On one hand, the Chiefs got a tackle who’s seen as an ascending talent. Taylor played the best football of his career last year and is only 25 years old, so the Chiefs are banking on the upside. Taylor is a better pass protector than he is a run blocker, so he fits where the Chiefs want to succeed.

However, if the Chiefs want to move Taylor from right tackle to left, then they’re paying a lot of money to take that risk. Taylor has exclusively been a right tackle his entire career, and the odds of him continuing to trend upward at a new position might not be a guaranteed success. However, if Taylor is going to make the change, it’s best that it’ll be under Chiefs OL Coach Andy Heck, head coach Andy Reid and QB Patrick Mahomes

Grade: B

Bears sign Nate Davis: 3 years, $30 million

The best part of this signing is the scheme fit. Davis started his NFL career in Tennessee in a heavy zone-blocking system, and that meshes well with the offense Luke Getsy has installed in Chicago for the Bears. Chicago does have Cody Whitehair and Teven Jenkins in place, but both players struggled with injuries last season, and Whitehair could be a cut candidate given his contract.

The price tag might seem steep, but the scheme fit balances out the sticker shock.

Grade: B

Falcons sign S Jessie Bates III: 4 years, $64.02 million

Love it. No notes.

Seriously though, the Falcons getting Jessie Bates III was a major get for a defense that struggled so much in the secondary a year ago. Atlanta were 25th against the pass in the NFL last season, failing to have a single playmaker outside of their defensive front.

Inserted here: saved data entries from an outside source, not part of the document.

(** C9. The error list of Document never holds more than
    2 + |ResourcesMap| + |DataSourcesMap| errors, and once goroutines have
    been launched never more than one error per launched goroutine. *)
Theorem errors_bounded_by_tasks w p s :
  reachable w p s →
  length (errors s) ≤ documents_count p ∧
  (launched (trace s) ≠ [] → length (errors s) ≤ totalGoroutines s).
Proof.
  intros Hreach.
  pose proof (phase_reachable w p s Hreach) as Hinv.
  pose proof (flow_reachable w p s Hreach) as Hflow.
  pose proof (received_le_total w s Hflow) as Hle.
  assert (draining w p s →
          length (errors s) ≤ totalGoroutines s ∧
          totalGoroutines s = documents_count p) as Hdrain.
  { intros (a & t & _ & Hp & ->).
    pose proof (length_non_nil (received (trace s))).
    rewrite (flow_total w s Hflow), (Permutation_length Hp), length_documents
      in *. lia. }
  unfold documents_count.
  unfold phase_inv in Hinv. destruct (pc s) eqn:Hpc.
  - subst s. simpl. split; [lia|done].
  - destruct Hinv as [_ ->]. simpl. split; [lia|done].
  - destruct Hinv as (_ & _ & ->). simpl. split; [lia|done].
  - destruct Hinv as (_ & _ & -> & _). simpl. split; lia.
  - destruct Hinv as (_ & _ & -> & _). simpl. split; lia.
  - destruct Hinv as (_ & _ & -> & _). simpl. split; lia.
  - destruct Hinv as (_ & _ & -> & _). simpl. split; lia.
  - destruct Hinv as [Hd%Hdrain _]. unfold documents_count in *. lia.
  - destruct Hinv as
      [(? & ? & _ & ->)|[(? & _ & _ & ->)|[(? & ? & ? & _ & _ & _ & ->)
      |[Hd%Hdrain _]]]]; simpl; try (split; [lia|done]).
    unfold documents_count in *. lia.
Qed.
End early_claims.



Section document_claims.
Context {Fields Templates error : Type}.
Implicit Types (w : World Fields Templates error) (p : Provider Fields).
Implicit Types (s : State Fields Templates error) (c : Choice).
Implicit Types (a : arguments) (t : Templates).
Implicit Types (g : Goroutine Fields Templates).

Bates III isn’t a guy who will make 10 eye-popping plays a season, but his best quality is how his name isn’t really called. He’s a reliable veteran force who can both help to organize the secondary, and make sure the team isn’t burned deep nearly as often. Those are two major issues the Falcons have had, and now they’ve corrected the problem ahead of the draft.

Grade: A

Bears sign LB Tremaine Edmunds: 4 years, $72 million

The difficulty with offering grades before the end of free agency is that you do not see the entire picture. At the moment, the Bears have added to the interior on both sides of the ball, with linebackers T.J. Edwards and Tremaine Edmunds — that’s sure to be confusing in the fall — guard Nate Davis, and defensive tackle DeMarcus Walker. They need help on the outside, and while they acquired D.J. Moore in a trade, some corners and edges would be nice to see. Perhaps the draft is when those players will be added.

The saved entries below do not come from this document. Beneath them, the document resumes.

(** * reisen: the stream and frame pipeline over the native decoding engine

    A shallow embedding of the Go sources of the package (frames, the media
    container, the shared stream state machine, video and audio streams,
    packets) and the properties their specification states about them.

    Conventions of the embedding:
    - Go's [int], [int64] and [time.Duration] are [Z] with the 64-bit
      two's-complement wrap-around written out ([wrap64]); a C [int] is a
      [Z] as well.
    - [float64] is IEEE-754 binary64, taken from the standard library's
      executable specification [SpecFloat] (precision 53, emax 1024).
    - A method with a pointer receiver takes the struct and returns the
      updated struct.
    - The native engine (the libav libraries) is a black box: every native
      call takes its status code and whatever it writes from an explicit
      record of outcomes ([..._env]); native allocations live in a heap of
      handles so that leaks and frees are visible.
    - Go byte slices, slices of streams and stream objects live in stores
      of their own, so that copies and aliases can be told apart.
    - A Go run-time panic is the [Panic] outcome. *)

From Stdlib Require Import ZArith Lia Strings.Byte String SpecFloat Sorted.
From stdpp Require Import base option list gmap.

Local Open Scope Z_scope.

(** ** Go integer arithmetic *)

Definition int64_min : Z := - 2 ^ 63.
Definition int64_max : Z := 2 ^ 63 - 1.

Definition in_int64 (z : Z) : Prop := int64_min <= z <= int64_max.

(** Reduction of a mathematical integer to the int64 it is stored as. *)
Definition wrap64 (z : Z) : Z := (z + 2 ^ 63) mod 2 ^ 64 - 2 ^ 63.

Definition mul64 (a b : Z) : Z := wrap64 (a * b).

(** The result of a Go expression that may panic at run time. *)
Inductive outcome (A : Type) : Type :=
  | Done (a : A)
  | Panic.
Arguments Done {A} a.
Arguments Panic {A}.

(** Go's [/] on int64: truncated towards zero, a run-time panic on a zero
    divisor, and [MinInt64 / -1 = MinInt64] by wrap-around. *)
Definition div64 (a b : Z) : outcome Z :=
  if b =? 0 then Panic else Done (wrap64 (Z.quot a b)).

(** [time.Second], in nanoseconds. *)
Definition Second : Z := 1000000000.

(** ** float64 *)

Definition float64 : Type := spec_float.

Definition f64_prec : Z := 53.
Definition f64_emax : Z := 1024.

(** [float64(z)] for an integer [z]: round to nearest, ties to even. *)
Definition f64_of_int (z : Z) : float64 :=
  binary_normalize f64_prec f64_emax z 0 false.

Definition f64_mul : float64 -> float64 -> float64 := SFmul f64_prec f64_emax.
Definition f64_div : float64 -> float64 -> float64 := SFdiv f64_prec f64_emax.

(** [int64(x)] for a float64 [x]: the fraction is discarded.  Go leaves the
    result open when the value does not fit; amd64 yields [MinInt64] there
    and for NaN, which is what is written here. *)
Definition f64_to_int64 (x : float64) : Z :=
  match x with
  | S754_zero _ => 0
  | S754_finite s m e =>
      let mag := if 0 <=? e then Z.pos m * 2 ^ e else Z.pos m / 2 ^ (- e) in
      let v := if s then - mag else mag in
      if (int64_min <=? v) && (v <=? int64_max) then v else int64_min
  | S754_infinity _ | S754_nan => int64_min
  end.

(** The sign bit is clear, or the value is NaN. *)
Definition f64_nonneg (x : float64) : bool :=
  match x with
  | S754_nan => true
  | S754_zero s | S754_infinity s | S754_finite s _ _ => negb s
  end.

(** The sign bit is set, or the value is NaN. *)
Definition f64_nonpos (x : float64) : bool :=
  match x with
  | S754_nan => true
  | S754_zero s | S754_infinity s | S754_finite s _ _ => s
  end.

(** ** Errors

    Every error of the package is built by [fmt.Errorf], either from a
    fixed message or from a native status code and a message. *)
Inductive error : Type :=
  | Errorf (status : option Z) (msg : string).

(** ** Native data *)

(** [AVRational]. *)
Record AVRational : Type := { num : Z; den : Z }.

(** ** The platform

    [ErrorAgain] is the native status code of the transient try-again
    condition.  It is fixed per platform in a file of the package that
    differs between operating systems, so it is a parameter here; it is a
    negated errno, hence negative, which the theorems that need it assume. *)
Class Platform : Type := ErrorAgain : Z.

(** The value on Linux, [AVERROR(EAGAIN)]. *)
Definition linux : Platform := -11.

(** ** The native heap

    Objects the native engine allocates on behalf of the package.  A
    handle that is a key of the heap is a live allocation. *)
Inductive CObj : Type :=
  | CCodecCtx                        (* AVCodecContext *)
  | CFrame (data0 : option positive) (* AVFrame; data[0] once bound to a buffer *)
  | CPacket                          (* AVPacket *)
  | CBSFCtx                          (* AVBSFContext *)
  | CSwsCtx                          (* SwsContext *)
  | CSwrCtx                          (* SwrContext *)
  | CBuffer (bytes : list byte).     (* a block from av_malloc *)

(** Native memory and the Go byte arrays the package creates. *)
Record Mem : Type := {
  cheap : gmap positive CObj;
  goheap : gmap positive (list byte) }.

Definition set_cheap (h : gmap positive CObj) (w : Mem) : Mem :=
  {| cheap := h; goheap := goheap w |}.

(** A native allocator: a fresh handle on success, NULL on failure. *)
Definition c_alloc (ok : bool) (o : CObj) (w : Mem) : option positive * Mem :=
  if ok then
    let p := fresh (dom (cheap w)) in
    (Some p, set_cheap (<[p := o]> (cheap w)) w)
  else (None, w).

As for Edmunds, he is a young, athletic linebacker who is coming off his most complete year as a professional. He showed great strides in coverage, and at just 24 years old (he will turn 25 in May) there is still room for development.

Grade: B+

Seahawks sign DT Dre’Mont Jones: 3 years, $51 million

Earlier this month, when the Seahawks reached an extension with Geno Smith, we made the case that his play last season not only earned him a new deal, it bought Seattle some options.

Signing Dre’Mont Jones is a piece to that puzzle.

Adding Smith on a fairly friendly deal allowed them to address a huge need with Jones, as the Seahawks struggled to get pressure on the passer, and to stop the run. Jones gives them some push on the interior, and is an immediate upgrade to their defensive front. Now, with a pair of picks in the first round, they can go in a number of different directions. A great move for Seattle.

Grade: A-

Browns sign DT Dalvin Tomlinson: 4 years, $57 million with $27.5 million guaranteed

This is another great move on the interior of the defensive line for a team that had a huge need in that area. Like the Seahawks, the Browns struggled to stop the run in 2022, and pressured the opposing passer on just 18.2% of dropbacks a season ago, sixth-fewest in the league. Tomlinson might be best used as a 0- or a 1-technique nose tackle, but showed some versatility in Minnesota, spending more time as a 3-technique. This was a big hole in Cleveland, and he was a fantastic signing.